Data section
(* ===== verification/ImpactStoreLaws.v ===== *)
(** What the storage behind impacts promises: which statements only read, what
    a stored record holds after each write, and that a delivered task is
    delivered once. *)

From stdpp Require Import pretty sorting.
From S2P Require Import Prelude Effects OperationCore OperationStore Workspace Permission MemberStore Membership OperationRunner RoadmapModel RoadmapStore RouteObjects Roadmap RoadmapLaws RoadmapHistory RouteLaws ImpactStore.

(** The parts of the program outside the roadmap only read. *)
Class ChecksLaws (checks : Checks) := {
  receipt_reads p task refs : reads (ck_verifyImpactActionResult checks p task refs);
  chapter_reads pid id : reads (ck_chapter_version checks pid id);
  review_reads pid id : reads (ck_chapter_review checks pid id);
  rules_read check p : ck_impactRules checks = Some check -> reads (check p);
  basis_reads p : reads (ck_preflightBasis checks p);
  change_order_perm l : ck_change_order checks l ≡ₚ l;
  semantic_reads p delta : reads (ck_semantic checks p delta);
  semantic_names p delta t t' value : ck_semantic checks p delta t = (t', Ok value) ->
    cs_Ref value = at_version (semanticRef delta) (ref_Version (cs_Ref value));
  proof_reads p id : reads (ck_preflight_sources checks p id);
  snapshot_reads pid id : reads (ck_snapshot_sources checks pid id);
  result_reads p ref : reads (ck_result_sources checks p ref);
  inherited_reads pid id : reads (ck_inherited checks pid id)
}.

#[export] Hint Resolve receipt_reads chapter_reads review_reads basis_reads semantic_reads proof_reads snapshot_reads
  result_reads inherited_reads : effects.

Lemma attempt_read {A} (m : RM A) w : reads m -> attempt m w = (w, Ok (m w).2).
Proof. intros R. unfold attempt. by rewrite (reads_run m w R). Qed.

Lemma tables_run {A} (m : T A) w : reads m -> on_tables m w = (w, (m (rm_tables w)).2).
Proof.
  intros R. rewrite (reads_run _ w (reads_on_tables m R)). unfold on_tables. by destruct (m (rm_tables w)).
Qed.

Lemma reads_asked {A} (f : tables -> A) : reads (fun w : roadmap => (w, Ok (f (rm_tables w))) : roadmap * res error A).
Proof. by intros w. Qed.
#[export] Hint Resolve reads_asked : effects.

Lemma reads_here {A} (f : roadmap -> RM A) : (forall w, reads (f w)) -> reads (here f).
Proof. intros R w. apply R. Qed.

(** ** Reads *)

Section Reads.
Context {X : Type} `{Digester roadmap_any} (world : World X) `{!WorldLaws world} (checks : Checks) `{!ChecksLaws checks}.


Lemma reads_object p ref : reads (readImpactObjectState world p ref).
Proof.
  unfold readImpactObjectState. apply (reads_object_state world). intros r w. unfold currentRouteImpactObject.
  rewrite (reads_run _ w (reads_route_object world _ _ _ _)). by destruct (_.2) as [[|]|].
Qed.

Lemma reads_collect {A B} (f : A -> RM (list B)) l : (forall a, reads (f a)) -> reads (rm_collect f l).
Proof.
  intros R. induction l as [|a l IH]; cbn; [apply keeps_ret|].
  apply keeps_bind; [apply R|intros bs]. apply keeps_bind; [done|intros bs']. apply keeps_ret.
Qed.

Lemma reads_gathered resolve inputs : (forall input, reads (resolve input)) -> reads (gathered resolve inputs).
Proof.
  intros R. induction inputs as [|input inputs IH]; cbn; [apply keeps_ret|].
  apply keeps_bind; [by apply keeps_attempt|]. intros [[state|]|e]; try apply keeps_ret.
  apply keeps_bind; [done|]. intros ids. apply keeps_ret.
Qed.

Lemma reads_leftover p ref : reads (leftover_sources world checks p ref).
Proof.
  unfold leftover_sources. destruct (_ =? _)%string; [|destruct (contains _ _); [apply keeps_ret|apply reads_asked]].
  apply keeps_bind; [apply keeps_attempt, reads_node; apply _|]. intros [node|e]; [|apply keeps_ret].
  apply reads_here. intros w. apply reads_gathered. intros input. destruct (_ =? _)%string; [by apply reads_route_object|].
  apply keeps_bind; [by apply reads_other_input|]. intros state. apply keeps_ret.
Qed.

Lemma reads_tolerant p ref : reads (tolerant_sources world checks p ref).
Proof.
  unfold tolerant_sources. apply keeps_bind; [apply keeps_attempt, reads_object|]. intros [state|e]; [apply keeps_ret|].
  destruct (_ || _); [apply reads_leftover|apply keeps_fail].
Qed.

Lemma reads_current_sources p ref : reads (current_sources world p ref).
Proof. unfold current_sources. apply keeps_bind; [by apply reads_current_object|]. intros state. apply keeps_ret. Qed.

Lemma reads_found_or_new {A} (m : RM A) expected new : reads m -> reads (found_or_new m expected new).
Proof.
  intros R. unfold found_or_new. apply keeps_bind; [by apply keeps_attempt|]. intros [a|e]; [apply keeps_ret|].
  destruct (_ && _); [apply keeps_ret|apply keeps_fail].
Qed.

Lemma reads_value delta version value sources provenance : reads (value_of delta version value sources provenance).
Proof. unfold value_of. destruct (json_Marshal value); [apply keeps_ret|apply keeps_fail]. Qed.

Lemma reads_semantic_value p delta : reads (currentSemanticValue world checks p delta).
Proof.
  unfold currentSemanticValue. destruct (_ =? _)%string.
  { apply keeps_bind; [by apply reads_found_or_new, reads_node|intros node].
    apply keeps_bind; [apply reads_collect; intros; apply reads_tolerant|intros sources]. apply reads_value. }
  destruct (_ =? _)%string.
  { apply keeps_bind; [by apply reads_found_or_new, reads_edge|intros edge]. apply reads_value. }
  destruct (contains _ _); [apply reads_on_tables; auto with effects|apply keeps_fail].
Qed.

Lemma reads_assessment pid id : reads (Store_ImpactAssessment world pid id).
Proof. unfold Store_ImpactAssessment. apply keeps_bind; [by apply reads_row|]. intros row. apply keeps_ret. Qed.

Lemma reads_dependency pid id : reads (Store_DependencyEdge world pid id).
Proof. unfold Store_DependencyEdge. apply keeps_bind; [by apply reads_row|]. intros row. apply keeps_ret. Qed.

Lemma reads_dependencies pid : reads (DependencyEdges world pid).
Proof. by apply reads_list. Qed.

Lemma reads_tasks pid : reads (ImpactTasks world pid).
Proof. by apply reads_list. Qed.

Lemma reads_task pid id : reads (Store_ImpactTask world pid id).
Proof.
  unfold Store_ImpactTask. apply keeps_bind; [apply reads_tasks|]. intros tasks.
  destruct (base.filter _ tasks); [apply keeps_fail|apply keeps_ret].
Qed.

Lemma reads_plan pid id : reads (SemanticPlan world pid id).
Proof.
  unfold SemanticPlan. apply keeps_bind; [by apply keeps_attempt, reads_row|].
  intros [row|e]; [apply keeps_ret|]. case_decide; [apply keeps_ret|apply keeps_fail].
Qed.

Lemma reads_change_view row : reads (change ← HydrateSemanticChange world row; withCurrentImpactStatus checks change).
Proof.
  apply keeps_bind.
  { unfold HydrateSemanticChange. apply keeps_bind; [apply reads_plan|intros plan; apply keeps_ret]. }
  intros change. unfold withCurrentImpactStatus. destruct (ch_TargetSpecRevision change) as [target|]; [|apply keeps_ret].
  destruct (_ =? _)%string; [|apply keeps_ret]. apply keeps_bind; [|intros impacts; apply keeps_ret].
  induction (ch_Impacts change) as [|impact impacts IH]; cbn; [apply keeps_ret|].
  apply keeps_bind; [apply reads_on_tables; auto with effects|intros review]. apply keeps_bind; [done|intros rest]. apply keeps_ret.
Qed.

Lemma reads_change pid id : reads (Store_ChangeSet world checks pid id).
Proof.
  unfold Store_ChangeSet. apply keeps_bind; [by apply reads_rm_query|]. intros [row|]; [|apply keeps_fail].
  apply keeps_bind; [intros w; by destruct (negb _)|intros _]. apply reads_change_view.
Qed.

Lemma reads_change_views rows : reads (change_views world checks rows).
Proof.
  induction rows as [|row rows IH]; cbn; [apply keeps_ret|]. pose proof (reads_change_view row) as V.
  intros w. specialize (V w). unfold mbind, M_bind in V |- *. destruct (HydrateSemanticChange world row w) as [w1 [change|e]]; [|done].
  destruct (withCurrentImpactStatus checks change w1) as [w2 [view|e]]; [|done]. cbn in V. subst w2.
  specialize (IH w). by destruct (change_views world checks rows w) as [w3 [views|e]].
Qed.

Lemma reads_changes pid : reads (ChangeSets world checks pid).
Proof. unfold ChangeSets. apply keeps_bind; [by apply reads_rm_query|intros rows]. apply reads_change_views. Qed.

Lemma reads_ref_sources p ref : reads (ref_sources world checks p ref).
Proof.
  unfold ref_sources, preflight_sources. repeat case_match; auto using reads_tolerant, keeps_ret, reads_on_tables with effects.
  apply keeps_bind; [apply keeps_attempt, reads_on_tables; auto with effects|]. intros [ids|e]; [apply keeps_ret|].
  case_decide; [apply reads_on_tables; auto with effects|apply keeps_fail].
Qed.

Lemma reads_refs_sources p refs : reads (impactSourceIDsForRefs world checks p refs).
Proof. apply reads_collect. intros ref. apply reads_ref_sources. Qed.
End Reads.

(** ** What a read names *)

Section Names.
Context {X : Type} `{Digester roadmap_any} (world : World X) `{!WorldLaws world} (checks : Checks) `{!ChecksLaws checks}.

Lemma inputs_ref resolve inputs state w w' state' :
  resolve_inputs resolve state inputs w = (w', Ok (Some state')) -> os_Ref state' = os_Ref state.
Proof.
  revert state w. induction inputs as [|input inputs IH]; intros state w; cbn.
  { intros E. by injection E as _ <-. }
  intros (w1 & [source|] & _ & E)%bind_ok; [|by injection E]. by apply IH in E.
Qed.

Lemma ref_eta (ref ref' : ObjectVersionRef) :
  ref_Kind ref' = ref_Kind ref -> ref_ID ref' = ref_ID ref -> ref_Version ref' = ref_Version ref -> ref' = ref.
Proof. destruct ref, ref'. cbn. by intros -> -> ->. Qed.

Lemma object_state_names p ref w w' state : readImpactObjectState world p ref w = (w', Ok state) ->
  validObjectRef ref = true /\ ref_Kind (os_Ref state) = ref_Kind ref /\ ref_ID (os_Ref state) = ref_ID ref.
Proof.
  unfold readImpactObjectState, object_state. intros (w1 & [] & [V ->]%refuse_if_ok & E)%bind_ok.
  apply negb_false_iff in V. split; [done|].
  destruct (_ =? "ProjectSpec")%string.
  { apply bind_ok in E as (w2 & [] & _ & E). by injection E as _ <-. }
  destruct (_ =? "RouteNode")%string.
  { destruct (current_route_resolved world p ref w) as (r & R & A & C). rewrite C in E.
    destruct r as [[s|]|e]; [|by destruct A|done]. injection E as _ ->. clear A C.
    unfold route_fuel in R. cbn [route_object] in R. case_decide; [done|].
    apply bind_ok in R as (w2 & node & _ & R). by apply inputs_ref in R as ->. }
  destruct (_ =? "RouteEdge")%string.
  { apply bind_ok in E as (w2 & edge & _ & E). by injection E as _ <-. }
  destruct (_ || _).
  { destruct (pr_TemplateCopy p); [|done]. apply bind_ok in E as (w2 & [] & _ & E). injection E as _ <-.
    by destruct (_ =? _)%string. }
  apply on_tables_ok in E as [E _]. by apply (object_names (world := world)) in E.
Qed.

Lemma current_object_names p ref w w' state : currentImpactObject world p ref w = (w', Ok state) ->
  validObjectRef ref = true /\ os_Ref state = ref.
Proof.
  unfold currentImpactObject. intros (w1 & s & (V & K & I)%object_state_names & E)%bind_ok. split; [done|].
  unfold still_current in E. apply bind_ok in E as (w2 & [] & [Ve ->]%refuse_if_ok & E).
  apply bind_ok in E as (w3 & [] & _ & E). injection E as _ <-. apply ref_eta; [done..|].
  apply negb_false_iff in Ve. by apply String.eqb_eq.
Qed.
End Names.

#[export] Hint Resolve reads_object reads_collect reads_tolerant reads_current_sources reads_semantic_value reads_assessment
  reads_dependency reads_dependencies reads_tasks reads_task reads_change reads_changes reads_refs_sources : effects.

Work instructions
Copy each line of the preceding data that contains the string "currentSemanticValue".

Your solution
Lemma reads_semantic_value p delta : reads (currentSemanticValue world checks p delta).
  unfold currentSemanticValue. destruct (_ =? _)%string.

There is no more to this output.